### Exercise brief
Range to output from the entries below: the line containing "range_len start end_" through the line containing "Variable local_file : string". Set it down exactly, ends included, nothing else.

### Task data
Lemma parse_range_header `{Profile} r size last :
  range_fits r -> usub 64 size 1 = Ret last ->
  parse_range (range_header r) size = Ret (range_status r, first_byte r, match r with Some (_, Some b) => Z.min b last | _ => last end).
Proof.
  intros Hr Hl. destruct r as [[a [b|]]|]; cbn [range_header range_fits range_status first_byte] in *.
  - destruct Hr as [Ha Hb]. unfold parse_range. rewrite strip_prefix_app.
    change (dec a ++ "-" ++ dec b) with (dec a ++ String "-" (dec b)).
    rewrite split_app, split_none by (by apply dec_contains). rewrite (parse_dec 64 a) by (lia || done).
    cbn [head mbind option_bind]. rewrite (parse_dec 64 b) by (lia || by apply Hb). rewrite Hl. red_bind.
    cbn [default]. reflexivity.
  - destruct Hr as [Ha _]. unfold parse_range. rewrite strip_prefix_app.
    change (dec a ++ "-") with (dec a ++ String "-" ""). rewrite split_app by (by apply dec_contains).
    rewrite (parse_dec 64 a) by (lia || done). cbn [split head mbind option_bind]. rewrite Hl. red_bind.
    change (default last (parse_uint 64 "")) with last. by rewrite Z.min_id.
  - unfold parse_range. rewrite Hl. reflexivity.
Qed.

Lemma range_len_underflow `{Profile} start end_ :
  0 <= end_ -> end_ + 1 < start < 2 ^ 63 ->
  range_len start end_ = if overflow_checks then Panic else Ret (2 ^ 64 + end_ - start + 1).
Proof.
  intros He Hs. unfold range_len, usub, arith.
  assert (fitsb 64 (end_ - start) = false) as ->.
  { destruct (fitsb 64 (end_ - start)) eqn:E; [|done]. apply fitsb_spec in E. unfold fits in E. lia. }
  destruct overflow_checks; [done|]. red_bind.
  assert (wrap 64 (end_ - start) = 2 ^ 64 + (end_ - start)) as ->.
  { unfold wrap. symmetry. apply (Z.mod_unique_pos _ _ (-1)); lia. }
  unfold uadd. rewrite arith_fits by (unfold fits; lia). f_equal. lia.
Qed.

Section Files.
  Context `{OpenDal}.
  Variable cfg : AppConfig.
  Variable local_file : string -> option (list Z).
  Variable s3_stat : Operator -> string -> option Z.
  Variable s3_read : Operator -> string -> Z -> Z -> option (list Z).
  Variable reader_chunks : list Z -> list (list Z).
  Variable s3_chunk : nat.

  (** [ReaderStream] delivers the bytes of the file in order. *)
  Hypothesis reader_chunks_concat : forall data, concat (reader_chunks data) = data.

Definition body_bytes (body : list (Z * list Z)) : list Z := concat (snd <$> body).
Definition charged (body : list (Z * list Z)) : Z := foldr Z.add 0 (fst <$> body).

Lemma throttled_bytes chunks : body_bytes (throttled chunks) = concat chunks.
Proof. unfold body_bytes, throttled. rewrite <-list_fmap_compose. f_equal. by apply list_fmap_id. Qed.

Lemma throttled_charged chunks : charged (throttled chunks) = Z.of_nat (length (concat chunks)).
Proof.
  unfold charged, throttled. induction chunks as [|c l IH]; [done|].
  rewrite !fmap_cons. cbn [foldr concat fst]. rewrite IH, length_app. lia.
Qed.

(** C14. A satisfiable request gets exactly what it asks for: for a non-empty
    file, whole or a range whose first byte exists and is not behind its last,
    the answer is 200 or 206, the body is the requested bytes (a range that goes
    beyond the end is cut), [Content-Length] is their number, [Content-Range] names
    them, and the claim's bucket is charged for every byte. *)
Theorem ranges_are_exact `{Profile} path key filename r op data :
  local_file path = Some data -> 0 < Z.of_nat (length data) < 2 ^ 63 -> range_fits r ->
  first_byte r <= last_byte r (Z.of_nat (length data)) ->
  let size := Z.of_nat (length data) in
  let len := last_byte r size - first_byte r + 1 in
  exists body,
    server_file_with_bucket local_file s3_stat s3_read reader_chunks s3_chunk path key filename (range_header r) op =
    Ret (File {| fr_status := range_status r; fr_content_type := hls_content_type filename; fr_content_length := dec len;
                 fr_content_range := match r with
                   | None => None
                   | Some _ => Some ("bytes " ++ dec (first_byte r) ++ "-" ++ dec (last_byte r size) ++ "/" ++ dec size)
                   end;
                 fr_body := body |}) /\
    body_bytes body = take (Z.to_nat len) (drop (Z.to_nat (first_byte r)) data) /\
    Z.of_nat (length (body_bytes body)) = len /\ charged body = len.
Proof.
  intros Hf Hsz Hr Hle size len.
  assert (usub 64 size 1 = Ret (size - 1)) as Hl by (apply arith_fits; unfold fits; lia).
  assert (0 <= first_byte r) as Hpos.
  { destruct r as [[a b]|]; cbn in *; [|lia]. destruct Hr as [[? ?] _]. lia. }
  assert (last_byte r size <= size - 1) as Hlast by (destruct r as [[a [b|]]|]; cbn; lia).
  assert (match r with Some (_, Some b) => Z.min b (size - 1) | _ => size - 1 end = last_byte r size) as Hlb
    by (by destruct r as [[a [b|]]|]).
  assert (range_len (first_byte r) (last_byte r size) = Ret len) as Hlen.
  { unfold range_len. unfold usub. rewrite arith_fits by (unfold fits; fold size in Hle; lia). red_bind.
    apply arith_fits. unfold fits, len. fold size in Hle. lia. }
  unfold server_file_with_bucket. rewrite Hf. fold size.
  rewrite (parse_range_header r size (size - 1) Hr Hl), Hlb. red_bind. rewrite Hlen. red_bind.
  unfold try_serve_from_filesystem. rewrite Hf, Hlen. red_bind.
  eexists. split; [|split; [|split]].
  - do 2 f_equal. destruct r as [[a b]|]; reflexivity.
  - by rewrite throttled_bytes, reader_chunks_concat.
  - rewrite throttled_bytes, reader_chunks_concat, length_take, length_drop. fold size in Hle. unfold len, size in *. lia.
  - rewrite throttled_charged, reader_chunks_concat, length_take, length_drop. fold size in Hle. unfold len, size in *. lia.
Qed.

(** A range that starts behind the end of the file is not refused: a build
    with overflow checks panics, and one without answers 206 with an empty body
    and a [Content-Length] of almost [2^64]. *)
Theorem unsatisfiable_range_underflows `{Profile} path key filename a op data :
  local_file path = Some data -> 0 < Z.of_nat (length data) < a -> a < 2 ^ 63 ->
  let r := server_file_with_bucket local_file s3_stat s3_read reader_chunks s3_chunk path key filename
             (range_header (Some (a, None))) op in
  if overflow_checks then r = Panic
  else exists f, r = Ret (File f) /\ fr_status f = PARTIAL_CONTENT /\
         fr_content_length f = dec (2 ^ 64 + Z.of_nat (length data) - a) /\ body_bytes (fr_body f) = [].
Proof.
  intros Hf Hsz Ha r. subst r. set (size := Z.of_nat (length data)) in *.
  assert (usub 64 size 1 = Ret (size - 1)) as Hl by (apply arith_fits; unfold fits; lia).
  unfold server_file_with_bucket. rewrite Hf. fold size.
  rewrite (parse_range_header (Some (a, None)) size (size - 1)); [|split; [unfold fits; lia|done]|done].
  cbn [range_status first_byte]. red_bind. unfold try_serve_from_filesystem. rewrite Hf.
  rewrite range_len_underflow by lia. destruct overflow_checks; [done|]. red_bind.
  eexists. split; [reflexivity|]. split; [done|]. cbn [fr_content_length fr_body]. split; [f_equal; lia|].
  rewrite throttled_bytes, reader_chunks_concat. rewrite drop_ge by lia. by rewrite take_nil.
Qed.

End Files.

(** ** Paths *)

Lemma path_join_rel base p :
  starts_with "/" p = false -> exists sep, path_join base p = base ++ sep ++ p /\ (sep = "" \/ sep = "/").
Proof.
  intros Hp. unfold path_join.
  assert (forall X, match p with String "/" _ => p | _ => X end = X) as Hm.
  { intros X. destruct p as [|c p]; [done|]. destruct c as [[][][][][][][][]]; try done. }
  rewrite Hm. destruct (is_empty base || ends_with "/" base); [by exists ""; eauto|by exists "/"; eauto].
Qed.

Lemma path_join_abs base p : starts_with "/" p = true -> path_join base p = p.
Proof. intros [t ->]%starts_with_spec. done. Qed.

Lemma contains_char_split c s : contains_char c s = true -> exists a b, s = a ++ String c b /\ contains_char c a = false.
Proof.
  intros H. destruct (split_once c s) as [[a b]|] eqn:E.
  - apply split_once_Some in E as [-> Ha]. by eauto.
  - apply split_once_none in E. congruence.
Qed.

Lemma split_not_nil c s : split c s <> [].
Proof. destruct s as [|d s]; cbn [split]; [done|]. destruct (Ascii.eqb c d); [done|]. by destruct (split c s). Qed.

### Response to the exercise
  range_len start end_ = if overflow_checks then Panic else Ret (2 ^ 64 + end_ - start + 1).
Proof.
  intros He Hs. unfold range_len, usub, arith.
  assert (fitsb 64 (end_ - start) = false) as ->.
  { destruct (fitsb 64 (end_ - start)) eqn:E; [|done]. apply fitsb_spec in E. unfold fits in E. lia. }
  destruct overflow_checks; [done|]. red_bind.
  assert (wrap 64 (end_ - start) = 2 ^ 64 + (end_ - start)) as ->.
  { unfold wrap. symmetry. apply (Z.mod_unique_pos _ _ (-1)); lia. }
  unfold uadd. rewrite arith_fits by (unfold fits; lia). f_equal. lia.
Qed.

Section Files.
  Context `{OpenDal}.
  Variable cfg : AppConfig.
  Variable local_file : string -> option (list Z).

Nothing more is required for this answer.